Almost a quarter used the controversial stop-smoking drug varenicline (Champix) last year, more than did so in 2008/09. Sixty per cent of them managed to quit using the drug.

Of those who did not use any kind of drug therapy, 49% were able to give up cigarettes.

Total spending on NHS stop smoking services was just under £83.9m last year, up £10m from 2008/09. The cost per quitter was £224, an increase of 3% from the previous year.

There was wide variation in quit rates across England.

The highest percentage of successful quitters was reported by Redbridge Primary Care Trust, with 70%. The lowest rates were seen in Lambeth PCT and Blackburn with Darwen PCT, where only 31% of smokers who tried were able to stop.

'Resist the heavy mob'

NHS Information Centre chief executive Tim Straughan said: "NHS Stop Smoking Services are helping more people than ever before to quit, and... they are using a number of means of offering support.

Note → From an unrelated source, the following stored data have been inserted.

(** A transaction that adds a job is an INSERT under a run without active job. *)
Lemma rv_step_new sha s s' k r' :
  rv_step sha s s' -> rv_jobs s !! k = None -> rv_jobs s' !! k = Some r' ->
  rv_jobs s' = <[k := r']> (rv_jobs s) /\ active_rows (j_run_id r') (rv_jobs s) = [].
Proof.
  intros Hs Hn Hk. destruct Hs as [a p now id t' Hi| | | | |id owner token m mx t' b Hp| | |
    id owner token run js rst reason rcr now rn t' rn' b Hs|limit locked now]; simpl in *;
    try (by apply (fenced_update_None) in Hn; rewrite Hn in Hk).
  - apply insert_job_ok in Hi as (-> & Hid & Hact & _).
    destruct (decide (id = k)) as [->|Hne]; [|rewrite lookup_insert_ne in Hk; congruence].
    rewrite lookup_insert_eq in Hk. injection Hk as <-. done.
  - unfold rv_claim in Hk. destruct (claim_pick _ _ _) as [[j r]|] eqn:E; [|simpl in Hk; congruence].
    apply claim_pick_some in E as (Hj & _). simpl in Hk.
    rewrite lookup_insert_ne in Hk by congruence. congruence.
  - exfalso. unfold rv_heartbeat in Hk. apply (fenced_update_None (fun c => now_lt_opt_or_null now (timeout_at c))
      (fun r => with_core (core_heartbeat now leaseMs (core r)) r) id owner token) in Hn. congruence.
  - exfalso. unfold rv_markDone in Hk. apply (fenced_update_None (fun _ => true)
      (fun r => with_core (core_finish done now (core r)) r) id owner token) in Hn. congruence.
  - exfalso. unfold markCancelled in Hk. apply (fenced_update_None (fun _ => true)
      (cancel_job reason now) id owner token) in Hn. congruence.
  - unfold persistMutexId in Hp. destruct (fenced_update _ _ _ _ _ _) as [t1 b1] eqn:E.
    destruct (_ || _); [|discriminate]. injection Hp as <- <-.
    rewrite (fenced_keeps_none _ _ _ _ _ _ _ _ _ E Hn) in Hk. discriminate.
  - unfold rv_markFailed in Hk. destruct (fenced_update _ _ _ _ _ _) as [t1 b1] eqn:E. simpl in Hk.
    rewrite (fenced_keeps_none _ _ _ _ _ _ _ _ _ E Hn) in Hk. discriminate.
  - exfalso. unfold rv_deferRetry in Hk. apply (fenced_update_None (fun _ => true)
      (fun r => with_core (core_defer error runAfter (core r)) r) id owner token) in Hn. congruence.
  - apply settle_ok in Hs as [E _].
    rewrite (fenced_keeps_none _ _ _ _ _ _ _ _ _ E Hn) in Hk. discriminate.
  - rewrite lookup_reap_jobs, Hn in Hk. discriminate.
Qed.

(** At most one active job per run, every row well formed, every token
    issued. *)
Definition rv_inv (s : rv_state) : Prop :=
  table_wf (rv_issued s) (rv_jobs s) /\ unique_holder active_for (rv_jobs s).

Lemma rv_step_inv sha s s' : rv_step sha s s' -> rv_inv s -> rv_inv s'.
Proof.
  intros Hs [Hwf Hu]. destruct (rv_step_table _ _ _ Hs) as (fresh & Hg & Ht). split.
  - rewrite Hg. eapply table_step_wf; [exact Ht|exact Hwf].
  - eapply (table_step_unique same_job active_for); [| |exact Ht|exact Hu].
    + intros c r r' key Hc <- (Er & _) Ha. apply active_for_true in Ha as [Ha Hk].
      apply active_for_true. split; [|congruence]. by eapply core_step_active.
    + intros k r' Hn Hk. destruct (rv_step_new _ _ _ _ _ Hs Hn Hk) as [E Hno]. split; [done|].
      intros key j q Hj Ha. apply active_for_true in Ha as [_ <-]. by eapply active_rows_none.
Qed.

Lemma rv_steps_inv sha s s' : rv_steps sha s s' -> rv_inv s -> rv_inv s'.
Proof. induction 1; eauto using rv_step_inv. Qed.

Lemma rv_init_inv : rv_inv rv_init.
Proof.
  split; [intros k r H|intros key k1 r1 k2 r2 H]; simpl in H; rewrite lookup_empty in H; discriminate.
Qed.

(** ** The sweep, row by row *)

Definition timed_out (now : Z) (r : run_row) : Prop :=
  lifecycle_state r = CANCELLED /\ cancel_reason r = Some "timeout" /\ cancelled_at r = Some now.

(** The rows the joined SELECT hands to steps (2)-(4). *)
Definition driven (db : core_db) (p : string * rv_row) : Prop := is_Some (reap_install db p.2).

Lemma reap_install_runs db db' job :
  reviews db' = reviews db -> repositories db' = repositories db ->
  (forall k, run_review <$> runs db' !! k = run_review <$> runs db !! k) ->
  reap_install db' job = reap_install db job.
Proof.
  intros Hv Hr Hk. unfold reap_install. specialize (Hk (j_run_id job)).
  destruct (runs db' !! j_run_id job), (runs db !! j_run_id job); try done.
  simpl in Hk. injection Hk as ->. by rewrite Hv, Hr.
Qed.

(** What one processed row does to the world. *)
Record reap_effect (now : Z) (batch : list (string * rv_row)) (w w' : rv_world) : Prop := {
  re_jobs : w_jobs w' = w_jobs w;
  re_reviews : reviews (w_db w') = reviews (w_db w);
  re_repos : repositories (w_db w') = repositories (w_db w);
  re_events : events (w_db w') = events (w_db w);
  re_review_of : forall k, run_review <$> runs (w_db w') !! k = run_review <$> runs (w_db w) !! k;
  re_checks : all_checks (runs (w_db w)) -> all_checks (runs (w_db w'));
  re_other : forall k, (forall p, p ∈ batch -> j_run_id p.2 <> k) ->
    runs (w_db w') !! k = runs (w_db w) !! k;
  re_mutexes : moves (w_mutexes w) (w_mutexes w');
  re_kept : forall k q, runs (w_db w) !! k = Some q -> timed_out now q ->
    exists q', runs (w_db w') !! k = Some q' /\ timed_out now q';
  re_done : forall p, p ∈ batch -> driven (w_db w) p ->
    (exists q', runs (w_db w') !! j_run_id p.2 = Some q' /\ timed_out now q') /\
    (forall m r, j_mutex_id p.2 = Some m -> w_mutexes w' !! m = Some r -> live r = false);
}.

Lemma reap_effect_refl now w : reap_effect now [] w w.
Proof.
  constructor; try done; [apply moves_refl|eauto|]. intros p Hp. by apply elem_of_nil in Hp.
Qed.

Lemma reap_one_effect now w n p w' n' :
  reap_one now (Ok (w, n)) p = Ok (w', n') -> reap_effect now [p] w w'.
Proof.
  unfold reap_one. simpl. destruct (reap_install (w_db w) p.2) as [inst|] eqn:Ei.
  2:{ intros [= <- <-]. constructor; try done; [apply moves_refl|eauto|].
      intros q Hq. apply list_elem_of_singleton in Hq as ->. intros [? E]. congruence. }
  destruct (update_run _ _ _) as [runs'|] eqn:Eu; [|discriminate]. intros [= <- <-].
  pose proof (update_run_checks _ _ _ _ Eu) as Hc.
  assert (Hq : exists q, runs (w_db w) !! j_run_id p.2 = Some q).
  { unfold reap_install in Ei. destruct (runs (w_db w) !! j_run_id p.2); [eauto|discriminate]. }
  destruct Hq as [q Hq]. unfold update_run in Eu. rewrite Hq in Eu.
  destruct (run_checks _); [|discriminate]. injection Eu as <-.
  assert (Hmv : moves (w_mutexes w) match j_mutex_id p.2 with
      | Some m => (update_live None (set_released now) m (w_mutexes w)).1
      | None => w_mutexes w
      end).
  { destruct (j_mutex_id p.2); [|apply moves_refl].
    apply update_live_moves. intros r Hr. by apply set_released_moves. }
  constructor; simpl; try done.
  - intros k. destruct (decide (k = j_run_id p.2)) as [->|]; [by rewrite lookup_insert_eq, Hq|].
    by rewrite lookup_insert_ne.
  - intros k Hk. rewrite lookup_insert_ne; [done|]. apply (Hk p). apply list_elem_of_singleton. done.
  - intros k r Hr Ht. destruct (decide (k = j_run_id p.2)) as [->|].
    + rewrite lookup_insert_eq. eexists. done.
    + rewrite lookup_insert_ne by done. eauto.
  - intros p' Hp' _. apply list_elem_of_singleton in Hp' as ->. split.
    + rewrite lookup_insert_eq. eexists. done.
    + intros m r Em. rewrite Em. unfold update_live.
      destruct (w_mutexes w !! m) as [x|] eqn:Ex; [|simpl; congruence].
      destruct (live x) eqn:El; simpl; [|congruence].
      rewrite lookup_insert_eq. by intros [= <-].
Qed.

Lemma reap_effect_app now b1 b2 w1 w2 w3 :
  reap_effect now b1 w1 w2 -> reap_effect now b2 w2 w3 -> reap_effect now (b1 ++ b2) w1 w3.
Proof.
  intros E1 E2. destruct E1 as [J1 V1 P1 N1 W1 C1 O1 M1 K1 D1], E2 as [J2 V2 P2 N2 W2 C2 O2 M2 K2 D2].
  constructor; try congruence; auto.
  - intros k Hk. rewrite O2, O1; [done| |]; intros p Hp; apply Hk, elem_of_app; auto.
  - by eapply moves_trans.
  - intros k q Hq Ht. destruct (K1 k q Hq Ht) as (q' & Hq' & Ht'). eauto.
  - intros p Hp Hd. apply elem_of_app in Hp as [Hp|Hp].
    + destruct (D1 p Hp Hd) as [(q' & Hq' & Ht') Hm]. split; [eauto|].
      intros m r Em Hr. specialize (M2 m). rewrite Hr in M2.
      destruct (w_mutexes w2 !! m) as [x|] eqn:Ex; [|done].
      specialize (Hm m x Em Ex). destruct M2 as (_ & M2 & _). by rewrite (M2 Hm).
    + apply D2; [done|]. unfold driven. by rewrite (reap_install_runs (w_db w1)).
Qed.

Lemma reap_fold_throw now batch e : fold_left (reap_one now) batch (Throw e) = Throw e.
Proof. by induction batch. Qed.

Lemma reap_fold_effect now batch w n w' n' :
  fold_left (reap_one now) batch (Ok (w, n)) = Ok (w', n') -> reap_effect now batch w w'.
Proof.
  revert w n. induction batch as [|p batch IH]; intros w n H; cbn [fold_left] in H.
  - injection H as <- <-. apply reap_effect_refl.
  - destruct (reap_one now (Ok (w, n)) p) as [[w1 n1]|e] eqn:E;
      [|rewrite reap_fold_throw in H; discriminate].
    change (p :: batch) with ([p] ++ batch).
    eapply reap_effect_app; [by eapply reap_one_effect|by eapply IH].
Qed.

(** A run that is COMPLETED or FAILED cannot be cancelled. *)
Lemma cancel_run_stamped now r :
  run_checks r = true -> lifecycle_state r = COMPLETED \/ lifecycle_state r = FAILED ->
  run_checks (cancel_run "timeout" now r) = false.
Proof.
  intros Hr Hs. apply not_true_iff_false. intros H.
  apply run_checks_true in Hr as (_ & Hco & Hf & _), H as (_ & Hco' & Hf' & _).
  simpl in *. destruct Hs as [Hs|Hs].
  - destruct Hco as [Hco _]. destruct Hco' as [_ Hco']. discriminate (Hco' (Hco Hs)).
  - destruct Hf as [Hf _]. destruct Hf' as [_ Hf']. discriminate (Hf' (Hf Hs)).
Qed.

Lemma reap_fold_poison now batch w n p q :
  p ∈ batch -> runs (w_db w) !! j_run_id p.2 = Some q -> run_checks q = true ->
  lifecycle_state q = COMPLETED \/ lifecycle_state q = FAILED ->
  is_Some (reviews (w_db w) !! run_review q) ->
  fold_left (reap_one now) batch (Ok (w, n)) = Throw RunRowViolation.
Proof.
  revert w n. induction batch as [|p0 batch IH]; intros w n Hp Hq Hc Hs Hv; [by apply elem_of_nil in Hp|].
  cbn [fold_left].
  assert (Hbad : forall p1, j_run_id p1.2 = j_run_id p.2 ->
    reap_one now (Ok (w, n)) p1 = Throw RunRowViolation).
  { intros p1 E. unfold reap_one. simpl. unfold reap_install. rewrite E, Hq.
    destruct Hv as [v ->]. unfold update_run. by rewrite Hq, cancel_run_stamped. }
  destruct (decide (j_run_id p0.2 = j_run_id p.2)) as [E|Hne].
  { rewrite Hbad by done. apply reap_fold_throw. }
  apply elem_of_cons in Hp as [->|Hp]; [done|].
  destruct (reap_one now (Ok (w, n)) p0) as [[w1 n1]|e] eqn:E1.
  - pose proof (reap_one_effect _ _ _ _ _ _ E1) as Ef. apply IH; try done.
    + rewrite (re_other _ _ _ _ Ef); [done|]. intros p' Hp'. by apply list_elem_of_singleton in Hp' as ->.
    + by rewrite (re_reviews _ _ _ _ Ef).
  - rewrite reap_fold_throw. f_equal. revert E1. unfold reap_one. simpl.
    destruct (reap_install _ _); [|discriminate]. destruct (update_run _ _ _); congruence.
Qed.

(** ** The active job of a run *)

Lemma active_rows_elem run t k r :
  (k, r) ∈ active_rows run t <-> t !! k = Some r /\ active_for run r = true.
Proof. unfold active_rows. rewrite list_elem_of_filter, elem_of_rows. simpl. tauto. Qed.

Lemma active_head_unique run t k r inst :
  unique_holder active_for t -> t !! k = Some r -> active_for run r = true ->
  j_installation_id r = inst ->
  head (filter (fun q => j_installation_id q.2 = inst) (active_rows run t)) = Some (k, r).
Proof.
  intros Hu Hk Ha Hi.
  assert (Hin : (k, r) ∈ filter (fun q => j_installation_id q.2 = inst) (active_rows run t))
    by (apply list_elem_of_filter; split; [done|by apply active_rows_elem]).
  destruct (filter _ _) as [|[j q] l] eqn:E; [by apply elem_of_nil in Hin|].
  assert (Hq : (j, q) ∈ filter (fun q => j_installation_id q.2 = inst) (active_rows run t))
    by (rewrite E; apply elem_of_cons; auto).
  apply list_elem_of_filter in Hq as [_ Hq]. apply active_rows_elem in Hq as [Hj Hqa].
  assert (j = k) as -> by by eapply (Hu run). simpl. congruence.
Qed.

"With smoking attributed to so many hospital admissions among those who are 35 and over, it is important that people get the support they need to quit in order to remain as healthy as possible."

Health Secretary Andrew Lansley welcomed the findings, but said more could be done.

"Smoking is the biggest preventable cause of death in England.

"We are now reviewing how best to tackle this issue in the context of the new priority and focus on public health by the government and this department."

Martin Dockrell, director of policy and research at the charity Action on Smoking and Health, said: "Of course this is the opposite of the 'nanny state'. These are people who really want to quit but they know they stand a much better chance of making their choice stick if they get professional help from the NHS."

But Simon Clark, director of the smokers' lobby group Forest, said: "Total expenditure on NHS Stop Smoking Services during 2009/10 was more than £83 million, £10 million more than the previous year. People choose to smoke so I'm not sure that the taxpayer should pick up the bill when they choose to quit."